Medications as cause
Sedatives and sleeping pills prescribed to ease depression, anxiety and sleep problems increase the risk among the elderly. Antidepressants, antipsychotics, sedatives and hypnotics make it more likely an older person would commit suicide. Drugs somehow trigger aggressive or impulsive behavior or provide the means for people to take an overdose. Disabilities or sleep problems may make people more likely to commit suicide. People under age 25 who take antidepressants have a higher risk, but adults older than that do not.

Suicide inquiry at the doctor’s office
Primary care physicians do not consistently ask their depressed patients.
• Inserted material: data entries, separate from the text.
(* ===== verification/Seal.v ===== *)
(** * Seal: sealing a case ([crates/api/src/seal/mod.rs], [seal/commands.rs])

    The case, the proofs asked for it and the person's decision become one
    canonical document with one digest; the digest goes into the console's
    chain and the document into a file named by it.  [case_seal_at] is a
    program of [Prog] over the disk and the chain, so its theorems hold when
    any number of seals run at once, any file operation fails and the console
    is restarted in between.  The case is one of [Case], gathered by its own
    command, and a proof is what its command answers; reading JSON is serde_json's. *)
From S2P Require Import Prelude Text Json Prog Signing Case Jcs.

Definition PACK_FORMAT : str := #"genaryx.case-pack/1".
Definition PACK_MAX_BYTES : Z := 1024 * 1024.
Definition NOTE_MAX_CHARS : Z := 2000.
Definition PROOFS_MAX : Z := 4.

Inductive Outcome : Type := Applied | Declined | Deferred.
Definition outcome_as_str (o : Outcome) : str :=
  match o with Applied => #"applied" | Declined => #"declined" | Deferred => #"deferred" end.

Record Decision : Type := mkDecision { outcome : Outcome; note : str }.

(** [Decision::checked]. *)
Definition checked (d : Decision) : result Decision str :=
  let note := trim (note d) in
  if NOTE_MAX_CHARS <? chars_count note then Err #"the note is longer than 2000 characters"
  else if existsb (fun c => is_control c && negb (c =? 10)) note
  then Err #"the note holds a control character"
  else Ok (mkDecision (outcome d) note).

Inductive ProofSpec : Type :=
| PolicySpec (candidate : str)
| BudgetSpec (per_run_usd per_step_usd : option str) (max_steps : option Z).

Record ProofRecord : Type := mkProof { kind : str; req : value; res : value }.

Definition proof_json (p : ProofRecord) : value :=
  obj [(#"kind", VStr (kind p)); (#"request", req p); (#"result", res p)].

Definition build_pack (case : CaseFile) (proofs : list ProofRecord) (decision : Decision)
  (sealed_by sealed_at : str) : value :=
  obj [(#"format", VStr PACK_FORMAT);
       (#"case", case_json case);
       (#"proofs", VArr (map proof_json proofs));
       (#"decision", obj [(#"outcome", VStr (outcome_as_str (outcome decision)));
                          (#"note", VStr (note decision));
                          (#"said_by", VStr sealed_by)]);
       (#"sealed_by", VStr sealed_by);
       (#"sealed_at", VStr sealed_at)].

Record Sealed : Type := mkSealed { text : str; digest : str }.

Inductive SealError : Type :=
| NotCanonical (e : JcsError)
| TooLarge (bytes : Z).

Inductive VerifyError : Type :=
| VNotJson
| VNotCanonical
| VWrongFormat
| VDigestDiffers (found : str).

(** [is_digest]: the only shape that becomes a file name. *)
Definition is_digest (d : str) : bool :=
  match strip_prefix #"sha256:" d with
  | Some hex =>
      (byte_len hex =? 64)
      && forallb (fun b => ascii_digit b || ((97 <=? b) && (b <=? 102))) (str_bytes hex)
  | None => false
  end.

(** [serde_json::from_str]. *)
Class JsonRead := { from_str : str -> option value }.

Section Digest.
Context {PR : Primitives}.

Definition digest_of_text (t : str) : str := #"sha256:" ++ hex_lower (sha256 (str_bytes t)).

Definition seal_value (pack : value) : result Sealed SealError :=
  let? c := map_err NotCanonical (canonical pack) in
  if PACK_MAX_BYTES <? byte_len c then Err (TooLarge (byte_len c))
  else Ok (mkSealed c (digest_of_text c)).

Definition verify {JR : JsonRead} (t d : str) : result unit VerifyError :=
  let? v := ok_or (from_str t) VNotJson in
  if negb (match canonical v with Ok c => str_eqb c t | Err _ => false end) then Err VNotCanonical
  else if negb (match get_str #"format" v with Some f => str_eqb f PACK_FORMAT | None => false end)
  then Err VWrongFormat
  else
    let found := digest_of_text t in
    if negb (str_eqb found d) then Err (VDigestDiffers found) else Ok tt.

(** ** The two commands *)

Record SealRequest : Type := mkRequest
  { incident_id : str; proofs : list ProofSpec; decision : Decision }.

Inductive SealFailure : Type :=
| Refused (reason : str)
| FCase (error : value)
| FNotCanonical
| FTooLarge (bytes : Z)
| NotJournaled (reason : str).

Record SealedCase : Type := mkSealedCase
  { sc_digest : str; sc_bytes : Z; stored : bool; store_error : option str; pack : str }.

(** What sealing asks of the rest of the console and of the disk.  A pack file
    is named by its hex digits, a temporary file by those and a process id. *)
Inductive op : Type :=
| OCase (incident : str)
| OProof (incident : str) (spec : ProofSpec)
| OSealedBy
| OJournal (action target : str) (params : value) (verify_result : str)
| OCreateDir
| OExists (hex : str)
| ORead (hex : str)
| OPid
| OOpen (hex : str) (pid : Z)
| OWrite (hex : str) (pid : Z) (t : str)
| ORemove (hex : str) (pid : Z)
| ORename (hex : str) (pid : Z).

Definition resp (o : op) : Type :=
  match o with
  | OCase _ => result CaseFile value
  | OProof _ _ => result value value
  | OSealedBy => str
  | OJournal _ _ _ _ => bool * option str
  | OExists _ => bool
  | ORead _ => result str str
  | OPid => Z
  | OCreateDir | OOpen _ _ | OWrite _ _ _ | ORemove _ _ | ORename _ _ => result unit str
  end.

Definition CASE_CLOSE_ACTION : str := #"console.case_close".

Definition proof_result (r : result value value) : value :=
  match r with
  | Ok proof => obj [(#"proof", proof)]
  | Err error => obj [(#"error", error)]
  end.

(** [run_proofs]. *)
Fixpoint run_proofs (specs : list ProofSpec) (incident : str) : prog resp (list ProofRecord) :=
  match specs with
  | [] => Ret []
  | spec :: specs =>
      do r <- (OProof incident spec);
      do! rest <- run_proofs specs incident;
      Ret (match spec with
           | PolicySpec candidate =>
               mkProof #"policy"
                 (obj [(#"incident_id", VStr incident); (#"candidate", VStr candidate)]) (proof_result r)
           | BudgetSpec run step steps =>
               mkProof #"budget"
                 (obj [(#"incident_id", VStr incident); (#"per_run_usd", opt_str run);
                       (#"per_step_usd", opt_str step); (#"max_steps", opt_int steps)]) (proof_result r)
           end :: rest)
  end.

(** [record_console_action], [bus] telling whether the console has a live bus. *)
Definition record_console_action (bus : bool) (action target : str) (params : value) (r : str)
  : prog resp (bool * option str) :=
  if bus then perform_op (OJournal action target params r)
  else Ret (false, Some #"no live event bus").

(** [store_pack]. *)
Definition store_pack (s : Sealed) : prog resp (result unit str) :=
  match strip_prefix #"sha256:" (digest s) with
  | None => Ret (Err #"the digest is not a sha256")
  | Some hex =>
      do made <- OCreateDir;
      match made with
      | Err e => Ret (Err e)
      | Ok _ =>
          do there <- (OExists hex);
          if (there : bool) then
            do held <- (ORead hex);
            Ret (match held with
                 | Err e => Err e
                 | Ok held =>
                     if str_eqb held (text s) then Ok tt
                     else Err #"a different document is already stored under this digest"
                 end)
          else
            do pid <- OPid;
            do opened <- (OOpen hex pid);
            match opened with
            | Err e => Ret (Err e)
            | Ok _ =>
                do wrote <- (OWrite hex pid (text s));
                match wrote with
                | Err e => do _ <- (ORemove hex pid); Ret (Err e)
                | Ok _ =>
                    do renamed <- (ORename hex pid);
                    match renamed with
                    | Err e => do _ <- (ORemove hex pid); Ret (Err e)
                    | Ok _ => Ret (Ok tt)
                    end
                end
            end
      end
  end.

Definition seal_failure (e : SealError) : SealFailure :=
  match e with NotCanonical _ => FNotCanonical | TooLarge bytes => FTooLarge bytes end.

(** [case_seal_at]; [store_dir] tells whether the console has a store directory. *)
Definition case_seal_at (bus store_dir : bool) (request : SealRequest) (sealed_at : str)
  : prog resp (result SealedCase SealFailure) :=
  match checked (decision request) with
  | Err reason => Ret (Err (Refused reason))
  | Ok decision =>
      if PROOFS_MAX <? Z.of_nat (length (proofs request))
      then Ret (Err (Refused #"a pack holds at most four proofs"))
      else
        do case <- (OCase (incident_id request));
        match case with
        | Err error => Ret (Err (FCase error))
        | Ok case =>
            do! records <- run_proofs (proofs request) (incident_id request);
            do by_ <- OSealedBy;
            match seal_value (build_pack case records decision by_ sealed_at) with
            | Err e => Ret (Err (seal_failure e))
            | Ok sealed =>
                let outcome := outcome_as_str (outcome decision) in
                do! j <- record_console_action bus CASE_CLOSE_ACTION (digest sealed)
                  (obj [(#"incident_id", VStr (incident_id request));
                        (#"case_digest", VStr (Case.digest case));
                        (#"pack_bytes", VNum (NInt (byte_len (text sealed))));
                        (#"proofs", VNum (NInt (Z.of_nat (length records))));
                        (#"outcome", VStr outcome)])
                  (#"sealed:" ++ outcome);
                if negb j.1 then Ret (Err (NotJournaled (default [] j.2)))
                else
                  do! st <- (if store_dir then store_pack sealed
                             else Ret (Err #"the console has no store directory"));
                  Ret (Ok (mkSealedCase (digest sealed) (byte_len (text sealed)) (is_ok st)
                             (match st with Ok _ => None | Err e => Some e end) (text sealed)))
            end
        end
  end.

Inductive PackError : Type :=
| BadDigest
| NoStore
| NotFound
| Unreadable (reason : str)
| NotThePack (why : str).

Definition not_the_pack (e : VerifyError) : PackError :=
  NotThePack match e with
             | VNotJson => #"the file is not JSON"
             | VNotCanonical => #"the file is not in canonical form"
             | VWrongFormat => #"the file is not a case pack"
             | VDigestDiffers _ => #"the file hashes to another digest"
             end.

(** [case_pack]: [read hex] is what reading the file of that name answers,
    [None] when there is no such file. *)
Definition case_pack {JR : JsonRead} (d : str) (read : option (str -> option (result str str)))
  : result str PackError :=
  if negb (is_digest d) then Err BadDigest
  else
    let? read := ok_or read NoStore in
    let hex := default [] (strip_prefix #"sha256:" d) in
    match read hex with
    | None => Err NotFound
    | Some (Err reason) => Err (Unreadable reason)
    | Some (Ok t) => let? _ := map_err not_the_pack (verify t d) in Ok t
    end.
End Digest.
(** [OidcConfig::new]. *)
Definition new_config (issuer audience jwks_json sub_claim roles_claim admin_role approver_role : str)
  : option OidcConfig :=
  if bool_decide (issuer = []) || bool_decide (audience = []) then None
  else
    let! jwks := set_from_str jwks_json in
    if bool_decide (length jwks = 0%nat) then None
    else Some (finish issuer audience (Static jwks) sub_claim roles_claim admin_role approver_role).

Inductive StartupRefusal : Type := BothJwksSourcesSet | JwksUrlNotHttps (url : str).
Inductive KeySourceChoice : Type := Unconfigured | StaticRaw (raw : str) | LiveUrl (url : str).

Definition resolve_jwks_source (jwks_static jwks_url : option str) : result KeySourceChoice StartupRefusal :=
  match jwks_static, jwks_url with
  | Some _, Some _ => Err BothJwksSourcesSet
  | None, None => Ok Unconfigured
  | Some raw, None => Ok (StaticRaw raw)
  | None, Some url => if starts_with #"https://" url then Ok (LiveUrl url) else Err (JwksUrlNotHttps url)
  end.

(** The process's environment and the files it can read. *)
Context (getenv : str -> option str) (read_file : str -> option str).

Definition env_nonempty (key : str) : option str :=
  let! v := getenv key in if bool_decide (trim v = []) then None else Some v.

Definition load_jwks (raw : str) : option str :=
  if starts_with #"{" (trim raw) then Some (trim raw) else read_file (trim raw).

(** [OidcConfig::from_env]: [Err] is the exit of the process. *)
Definition from_env : result (option OidcConfig) StartupRefusal :=
  match env_nonempty #"GENARYX_WEB_OIDC_ISSUER", env_nonempty #"GENARYX_WEB_OIDC_AUDIENCE" with
  | Some issuer, Some audience =>
      let or_default key := default [] (getenv key) in
      let sub_claim := or_default #"GENARYX_WEB_OIDC_SUB_CLAIM" in
      let roles_claim := or_default #"GENARYX_WEB_OIDC_ROLES_CLAIM" in
      let admin_role := or_default #"GENARYX_WEB_OIDC_ADMIN_ROLE" in
      let approver_role := or_default #"GENARYX_WEB_OIDC_APPROVER_ROLE" in
      let? choice := resolve_jwks_source (env_nonempty #"GENARYX_WEB_OIDC_JWKS")
                       (env_nonempty #"GENARYX_WEB_OIDC_JWKS_URL") in
      match choice with
      | Unconfigured => Ok None
      | StaticRaw raw =>
          Ok (let! jwks_json := load_jwks raw in
              new_config issuer audience jwks_json sub_claim roles_claim admin_role approver_role)
      | LiveUrl url =>
          Ok (Some (finish issuer audience (Live url) sub_claim roles_claim admin_role approver_role))
      end
  | _, _ => Ok None
  end.

(** ** Verifying a token *)

(** [Claims::string], [Claims::has_role]. *)
Definition claim_string (key : str) (c : Claims) : option str :=
  match obj_get key c with
  | Some (VStr s) => if bool_decide (s = []) then None else Some s
  | _ => None
  end.
Definition has_role (key role : str) (c : Claims) : bool :=
  match obj_get key c with
  | Some (VArr items) => existsb (fun v => bool_decide (as_str v = Some role)) items
  | Some (VStr s) => existsb (str_eqb role) (split_whitespace s)
  | _ => false
  end.

Record Verified : Type := mkVerified { username : str; granted : Role }.

(** [KeySource::find]. *)
Definition find_key (src : KeySource) (kid : str) (now begun : Z) (sent : result Response str) (s : LiveState)
  : option Jwk * LiveState * effects :=
  match src with
  | Static set => (find_kid set kid, s, mkEffects None None)
  | Live _ => find_live kid now begun sent s
  end.

(** The algorithms a key of this type may verify. *)
Definition allowed (p : AlgorithmParameters) : option (list Algorithm) :=
  match p with
  | RSA => Some [RS256; RS384; RS512]
  | EllipticCurve => Some [ES256; ES384]
  | _ => None
  end.

Definition validation_for (cfg : OidcConfig) (algs : list Algorithm) : Validation :=
  mkValidation algs true [ #"exp"; #"iss"; #"aud"] [issuer cfg] [audience cfg].

Definition role_from (cfg : OidcConfig) (c : Claims) : Role :=
  if has_role (roles_claim cfg) (admin_role cfg) c then Admin
  else if has_role (roles_claim cfg) (approver_role cfg) c then Approver
  else Viewer.

(** What [verify] does once it has the key. *)
Definition checked (cfg : OidcConfig) (token : str) (jwk : Jwk) : option Verified :=
  let! algs := allowed (algorithm_of jwk) in
  let! key := from_jwk jwk in
  let! claims := decode token key (validation_for cfg algs) in
  let! name := claim_string (sub_claim cfg) claims in
  Some (mkVerified name (role_from cfg claims)).

Definition verify (cfg : OidcConfig) (token : str) (now begun : Z) (sent : result Response str) (s : LiveState)
  : option Verified * LiveState * effects :=
  match decode_header token with
  | Some (Some kid) =>
      let '(jwk, s', e) := find_key (source cfg) kid now begun sent s in
      (let! jwk := jwk in checked cfg token jwk, s', e)
  | _ => (None, s, mkEffects None None)
  end.

(** ** Calls in the order they take the lock *)

Inductive call : Type :=
| WarmUp (now : Z) (sent : result Response str)
| Lookup (kid : str) (now begun : Z) (sent : result Response str).

Definition step (s : LiveState) (c : call) : LiveState * effects :=
  match c with
  | WarmUp now sent => warm_up now sent s
  | Lookup kid now begun sent => let '(_, s', e) := find_live kid now begun sent s in (s', e)
  end.

Fixpoint after (s : LiveState) (cs : list call) : LiveState :=
  match cs with [] => s | c :: cs => after (step s c).1 cs end.

(** The fetches the verifications began, and the warnings logged. *)
Fixpoint lookups_fetched (s : LiveState) (cs : list call) : list Z :=
  match cs with
  | [] => []
  | c :: cs =>
      match c, attempted (step s c).2 with
      | Lookup _ _ _ _, Some t => [t]
      | _, _ => []
      end ++ lookups_fetched (step s c).1 cs
  end.

(** The monotonic clock, between [t] and [t']. *)
Fixpoint clocked (t : Z) (cs : list call) (t' : Z) : Prop :=
  match cs with
  | [] => t <= t'
  | WarmUp now _ :: cs => t <= now /\ clocked now cs t'
  | Lookup _ now begun _ :: cs => t <= now <= begun /\ clocked begun cs t'
  end.

(** The bodies the provider answered with. *)
Definition sent_of (c : call) : result Response str :=
  match c with WarmUp _ r => r | Lookup _ _ _ r => r end.
Definition bodies (cs : list call) : list (list Z) :=
  omap (fun c => match fetch (sent_of c) with Ok b => Some b | Err _ => None end) cs.
End Oidc.

(** ** Lemmas *)

Definition kty_of (e : value) : str := default [] (get_str #"kty" e).
Definition usable (e : value) : bool := str_eqb (kty_of e) #"RSA" || str_eqb (kty_of e) #"EC".
(** An object with no private member, and not a symmetric key. *)
Definition public_entry (e : value) : Prop :=
  exists ms, e = VObj ms /\ (forall m, m ∈ FORBIDDEN_PRIVATE_MEMBERS -> obj_get m ms = None) /\ kty_of e <> #"oct".

Lemma no_private_member ms :
  find (fun m => bool_decide (is_Some (obj_get m ms))) FORBIDDEN_PRIVATE_MEMBERS = None <->
  forall m, m ∈ FORBIDDEN_PRIVATE_MEMBERS -> obj_get m ms = None.
Proof.
  split.
  - intros H m Hm. apply list_elem_of_In, (List.find_none _ _ H) in Hm.
    apply bool_decide_eq_false in Hm. by apply eq_None_not_Some.
  - intros H. destruct (find _ _) as [m|] eqn:E; [|done]. apply List.find_some in E as [Hin Hm].
    apply bool_decide_eq_true in Hm. rewrite (H m) in Hm; [by destruct Hm|]. by apply list_elem_of_In.
Qed.

(** The filter is exact: one bad entry refuses the whole set, any other
    unsupported type is only left out. *)
Lemma keep_keys_iff ks kept :
  keep_keys ks = Ok kept <-> Forall public_entry ks /\ kept = List.filter usable ks.
Proof.
  revert kept. induction ks as [|e ks IH]; intros kept.
  - simpl. split; [by intros [= <-]|by intros [_ ->]].
  - assert (Hno : public_entry e -> exists ms, e = VObj ms) by (intros (ms & -> & _); eauto).
    rewrite Forall_cons.
    destruct e as [| | | | |ms]; try (split; [done|intros [[He _] _]; by destruct (Hno He)]).
    cbn [keep_keys]. destruct (find _ _) as [m|] eqn:Hf.
    { split; [done|]. intros [[(ms' & [= <-] & Hp & _) _] _]. by rewrite (proj2 (no_private_member ms) Hp) in Hf. }
    assert (Hpub : kty_of (VObj ms) <> #"oct" <-> public_entry (VObj ms)).
    { split; [|by intros (? & _ & _ & ?)]. intros Hk. exists ms. split; [done|]. split; [|done].
      by apply no_private_member. }
    fold (kty_of (VObj ms)). cbn [List.filter]. unfold usable at 1.
    destruct (str_eqb (kty_of (VObj ms)) #"RSA" || str_eqb (kty_of (VObj ms)) #"EC") eqn:Hu.
    + assert (kty_of (VObj ms) <> #"oct").
      { intros E. rewrite E in Hu. revert Hu. by vm_compute. }
      rewrite rbind_Ok. split.
      * intros (r & Hr & [= <-]). apply IH in Hr as [Hr ->]. split; [split; [by apply Hpub|done]|done].
      * intros [[_ Hr] ->]. exists (List.filter usable ks). split; [by apply IH|done].
    + destruct (str_eqb (kty_of (VObj ms)) #"oct") eqn:Ho.
      * apply str_eqb_eq in Ho. split; [done|]. intros [[(_ & _ & _ & Hn) _] _]. by rewrite Ho in Hn.
      * apply str_eqb_neq in Ho. rewrite IH. split.
        -- intros [Hr ->]. split; [split; [by apply Hpub|done]|done].
        -- by intros [[_ Hr] ->].
Qed.

Section Laws.
Context {J : Jose} {JT : JsonText} {JL : JoseLaws}.

(** What a body must be for its keys to be used. *)
Definition published (body : list Z) (k : Jwk) : Prop :=
  exists raw items e, json_of body = Some raw /\ get #"keys" raw = Some (VArr items) /\
    Forall public_entry items /\ e ∈ items /\ usable e = true /\ jwk_of e = Some k.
Exploration of suicide is more common when a patient portrays major depression versus adjustment disorder and when they ask for an antidepressant medication versus not making such a request.

Role of excess sunlight and long day hours
Too much sunlight in places like Greenland where long summer days often cause insomnia appears more likely to drive a person to suicide. “During the long periods of constant light, it is crucial to keep some circadian rhythm to get enough sleep and sustain mental health,” says Karin Sparring Bjorksten of the Karolinska Institute in Sweden. Despite a belief that suicides tend to rise in late autumn and early winter months because of darkness, places where constant sunlight in summer seasons is a fact of life may be just as dangerous. Karin Sparring Bjorksten studied the seasonal variation of suicides in all of Greenland from 1968 to 2002 and found a cluster of suicides in the summer months. This seasonal effect was especially pronounced in the north of the country — an area where the sun doesn’t set between the end of April and the end of August. “In the north of the country, 82 percent of the suicides occurred during the daylight months.” Most of the suicides involved young men and were violent — such as shooting, hanging and jumping from high places. These kinds of deaths accounted for nearly all, about 95 percent, of the suicides.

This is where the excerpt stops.